И добавил снисходительным тоном:
— Бренди, наивный ты человек, если бы наши доблестные стражи порядка ловили всех, кого ищут, то в Империи давно бы уже вымерли все преступники.
— Остряк. Вот когда твой знакомый певун назовёт жандармам твою фамилию, тогда расскажешь мне об их расторопности… Эй! Отпусти сейчас же! Куда ты меня тащишь?
Даккей и в самом деле схватил меня под локоть и теперь пытался переправить на другую сторону дороги.
— Туда, где тепло и сухо. У тебя уже губы посинели и руки — как лёд.
— Я не…
— Не спорь, я знаю, что замёрзла.
— Я не пойду! — Мне, наконец, удалось вырваться, и я отскочила от Даккея как та кошка, разве что не зашипела от злости. — Сказала же!

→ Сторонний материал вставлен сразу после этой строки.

(** Which outputs a step has. *)
Lemma call_output s now raw_tx retries s' o :
  pl_act s (PlCall now raw_tx retries) = Done (s', o) ->
  (exists t replays effects, o = [Accepted t replays] /\ si_transaction t = raw_tx /\
     accept (block_information_store (pl_cache s)) now raw_tx retries = Done (Ok (si_signature t), ToSender t :: effects)) \/
  (exists e, o = [Refused e]) \/
  (o = [CallPanicked raw_tx] /\ accept (block_information_store (pl_cache s)) now raw_tx retries = Panic).
Proof.
  cbn [pl_act]. destruct (accept _ _ _ _) as [[[sig|e] effects]|] eqn:Hacc; intros [= <- <-]; [left|right; left; eauto|right; right; eauto].
  destruct (accepted_effects _ _ _ _ _ _ Hacc) as (info & <- & <- & Hasks & _). rewrite Hasks.
  destruct effects as [|[x|r] [|[y|r'] [|]]]; cbn [call_asks] in Hasks; try discriminate; injection Hasks as -> _; do 3 eexists; eauto.
Qed.

Definition from_call (o : pl_output) : Prop :=
  match o with Accepted _ _ | CallPanicked _ => True | _ => False end.

(** Sending on the broadcast channel tells nothing of calls. *)
Lemma tpu_send_all_outs l conns x : x ∈ (tpu_send_all conns l).2 -> ~ from_call x.
Proof.
  assert (forall info conns, x ∈ (tpu_send_transaction conns info).2 -> ~ from_call x) as H1.
  { intros info cs [->|Hx]%elem_of_cons; [by intros ?|].
    apply list_elem_of_In, in_concat in Hx as (k & (j & c & -> & _)%list_elem_of_In%elem_of_lookup_imap_1 & Hk%list_elem_of_In).
    destruct (receiving c); [|by apply not_elem_of_nil in Hk]. apply elem_of_cons in Hk as [->|(z & -> & _)%list_elem_of_fmap]; by intros ?. }
  revert conns. induction l as [|y l IH]; intros conns; cbn [tpu_send_all]; [by intros ?%not_elem_of_nil|].
  specialize (H1 y conns). destruct (tpu_send_transaction conns y) as [conns1 o1]. specialize (IH conns1). destruct (tpu_send_all conns1 l).
  cbn [snd] in *. intros [?|?]%elem_of_app; auto.
Qed.

Lemma other_output s ev s' o x :
  pl_act s ev = Done (s', o) -> x ∈ o -> from_call x -> exists now raw_tx retries, ev = PlCall now raw_tx retries.
Proof.
  intros Hs Hx Hc.
  destruct ev as [now raw_tx retries|call| | |now after| |ev|current estimated|i ev]; [by eauto|exfalso..]; cbn [pl_act] in Hs.
  - repeat case_match; injection Hs as <- <-; by apply not_elem_of_nil in Hx.
  - repeat case_match; injection Hs as <- <-; by apply not_elem_of_nil in Hx.
  - destruct (pl_sending s) as [info|]; [|injection Hs as <- <-; by apply not_elem_of_nil in Hx].
    apply (tpu_send_all_outs [info] (pl_connections s) x); [|done]. cbn [tpu_send_all]. destruct (tpu_send_transaction _ _).
    injection Hs as <- <-. cbn [snd]. by rewrite app_nil_r.
  - repeat case_match; injection Hs as <- <-; by apply not_elem_of_nil in Hx.
  - destruct (pl_replaying s) as [back l]. pose proof (tpu_send_all_outs l (pl_connections s) x) as H1. destruct (tpu_send_all _ _). injection Hs as <- <-. by apply H1.
  - assert (exists notes, o = Notified <$> notes) as [notes ->].
    { destruct ev; try (destruct (cache_step _ _) as [t notes]; injection Hs as <- <-; by exists notes). injection Hs as <- <-. by exists []. }
    by apply list_elem_of_fmap in Hx as (n & -> & _).
  - destruct (update_quic_connections _ _ _ _ _ _) as [[[u|e] g]|]; [destruct (manage _ _ _ _)|..]; injection Hs as <- <-;
      [by apply not_elem_of_nil in Hx|by apply list_elem_of_singleton in Hx as ->..].
  - destruct (pl_connections s !! i) as [c|]; [|injection Hs as <- <-; by apply not_elem_of_nil in Hx].
    destruct (conn_step _ _ _) as [[c' l]|]; [|done]. cbn [mbind outcome_bind] in Hs. injection Hs as <- <-.
    by apply list_elem_of_fmap in Hx as (y & -> & _).
Qed.

(** An output of a call, when it was made. *)
Lemma from_call_run s evs s' out x :
  orun pl_step s evs = Done (s', out) -> x ∈ out -> from_call x ->
  exists evs1 now raw_tx max_retries evs2 s1 out1 o, evs = evs1 ++ PlCall now raw_tx max_retries :: evs2 /\
    orun pl_step s evs1 = Done (s1, out1) /\ (exists s2, pl_act s1 (PlCall now raw_tx max_retries) = Done (s2, o)) /\ x ∈ o.
Proof.
  intros Hr Hx Hc. destruct (orun_elem _ _ _ _ _ _ Hr Hx) as (evs1 & e & evs2 & s1 & o1 & s2 & o2 & -> & Hr1 & Hs & Ho).
  unfold pl_step in Hs. destruct (pl_ended s1); [injection Hs as <- <-; by apply not_elem_of_nil in Ho|].
  destruct (other_output _ _ _ _ _ Hs Ho Hc) as (now & raw_tx & retries & ->). exists evs1, now, raw_tx, retries, evs2, s1, o1, o2. eauto.
Qed.

(** When a call panics. *)
Lemma accept_panics store now raw_tx retries :
  accept store now raw_tx retries = Panic ->
  exists tx, deserialize raw_tx = Ok tx /\
    (vt_signatures tx = [] \/ Exists (fun ix => program_id (vm_account_keys (vt_message tx)) ix = Panic) (vm_instructions (vt_message tx))).
Proof.
  unfold send_wire_transaction. destruct (deserialize raw_tx) as [tx|]; [|done]. intros Hp. exists tx. split; [done|].
  destruct (vt_signatures tx) as [|sig l]; [by left|right]. cbn [unwrap head mbind outcome_bind] in Hp.
  destruct (get_block_info _ _); [|done]. destruct (_ <? _); [done|].
  assert (forall fee, prioritization_fee_of compute_budget_id parse_compute_budget (vm_account_keys (vt_message tx)) (vm_instructions (vt_message tx)) fee = Panic ->
    Exists (fun ix => program_id (vm_account_keys (vt_message tx)) ix = Panic) (vm_instructions (vt_message tx))) as Hfee.
  { clear Hp. induction (vm_instructions (vt_message tx)) as [|ix ixs IH]; intros fee Hf; [done|]. cbn [prioritization_fee_of] in Hf.
    destruct (program_id _ ix) eqn:Hix; [|by left]. right. cbn [mbind outcome_bind] in Hf. by eapply IH. }
  destruct (prioritization_fee_of _ _ _ _ 0) eqn:Hf; [|by eapply Hfee]. cbn [mbind outcome_bind] in Hp. by destruct (tsv_channel_open service).
Qed.

(** C1. The leaders are sent what clients asked for, and no more.  However
    the requests, the sender, the replayer, the tasks of the caching service, the
    changes of leaders and the tasks of the connections interleave, connections
    that were told to exit included, the tasks do not panic and a connection writes a
    transaction to its leader at most as often as the accepted calls for it
    allow, once plus one more than the replays asked for; every transaction that
    is written was accepted by a call, at a moment when its bytes decoded to a
    transaction with its signature, whose blockhash the store knew and had not
    seen expire.  A call panics only if its bytes decode to a transaction without
    signatures or with a program index out of range.  (A heap has room for at
    least one transaction; an error or a panic of the leader schedule ends the
    server.) *)
Theorem leaders_get_only_accepted (d : DataCache) (getter : S) (evs : list pl_event) :
  exists s out, orun pl_step (pl_start d getter) evs = Done (s, out) /\
    (forall i t, sends_of t (written_by i out) <= asked t out) /\
    (forall i t, t ∈ written_by i out ->
       exists evs1 now max_retries evs2 s1 out1 tx binfo,
         evs = evs1 ++ PlCall now (si_transaction t) max_retries :: evs2 /\
         orun pl_step (pl_start d getter) evs1 = Done (s1, out1) /\
         deserialize (si_transaction t) = Ok tx /\ head (vt_signatures tx) = Some (si_signature t) /\
         get_block_info (block_information_store (pl_cache s1)) (vm_recent_blockhash (vt_message tx)) = Some binfo /\
         get_last_blockheight (block_information_store (pl_cache s1)) <= binf_last_valid_blockheight binfo /\
         si_last_valid_block_height t = binf_last_valid_blockheight binfo) /\
    (forall raw_tx, CallPanicked raw_tx ∈ out -> exists tx, deserialize raw_tx = Ok tx /\
       (vt_signatures tx = [] \/ Exists (fun ix => program_id (vm_account_keys (vt_message tx)) ix = Panic) (vm_instructions (vt_message tx)))).
Proof.
  destruct (pl_run_accounted d getter evs) as (s & out & Hr & _ & Ha). exists s, out. split; [done|].
  assert (forall i t, sends_of t (written_by i out) <= asked t out) as Hb.
  { intros i t. destruct (Ha t) as [H1 H2]. destruct (H2 i). pose proof (pending_nonneg t s). pose proof (sends_of_nonneg t (lost_by i out)).
    pose proof (sends_of_nonneg t (held_by i s)). lia. }
  split; [done|]. split.
  - intros i t Ht%sends_of_elem. specialize (Hb i t). destruct (asked_elem t out) as [replays Hacc]; [lia|].
    destruct (from_call_run _ _ _ _ _ Hr Hacc I) as (evs1 & now & raw & retries & evs2 & s1 & out1 & o & -> & Hr1 & (s2 & Hact) & Ho).
    destruct (call_output _ _ _ _ _ _ Hact) as [(t' & rp & effects & -> & <- & Hw)|[(e & ->)|[-> _]]]; apply list_elem_of_singleton in Ho; try done.
    injection Ho as <- <-. destruct (send_wire_transaction_accepts _ _ _ _ _ _ _ _ _ _ Hw) as (tx & binfo & sent & ? & ? & ? & ? & _ & _ & ? & [= <- _]).
    exists evs1, now, retries, evs2, s1, out1, tx, binfo. by split_and!.
  - intros raw_tx Hp. destruct (from_call_run _ _ _ _ _ Hr Hp I) as (evs1 & now & raw & retries & evs2 & s1 & out1 & o & -> & Hr1 & (s2 & Hact) & Ho).
    destruct (call_output _ _ _ _ _ _ Hact) as [(t' & rp & effects & -> & _)|[(e & ->)|[-> Hw]]]; apply list_elem_of_singleton in Ho; try done.
    injection Ho as <-. by eapply accept_panics.
Qed.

Мужчина посмотрел удивлённо и недоверчиво.
— Почему?
Я всплеснула руками. Издевается он надо мной что ли?
— Сам не понимаешь?
Качнул головой. Точно издевается.
— Это неприлично, — прошептала я.
— А, ерунда! — отмахнулся от моего замечания, как от какой-то глупости. — Всё очень прилично. Слуг я отпустил, когда стало ясно, что в БИА придётся задержаться, в доме мы будем совершенно одни. — Моя спина покрылась холодным потом. Вот кошмар-то… — Никто ни о чём не узнает. Переночуешь в гостевой спальне, а утром, ещё до рассвета, обещаю, завалимся в академию.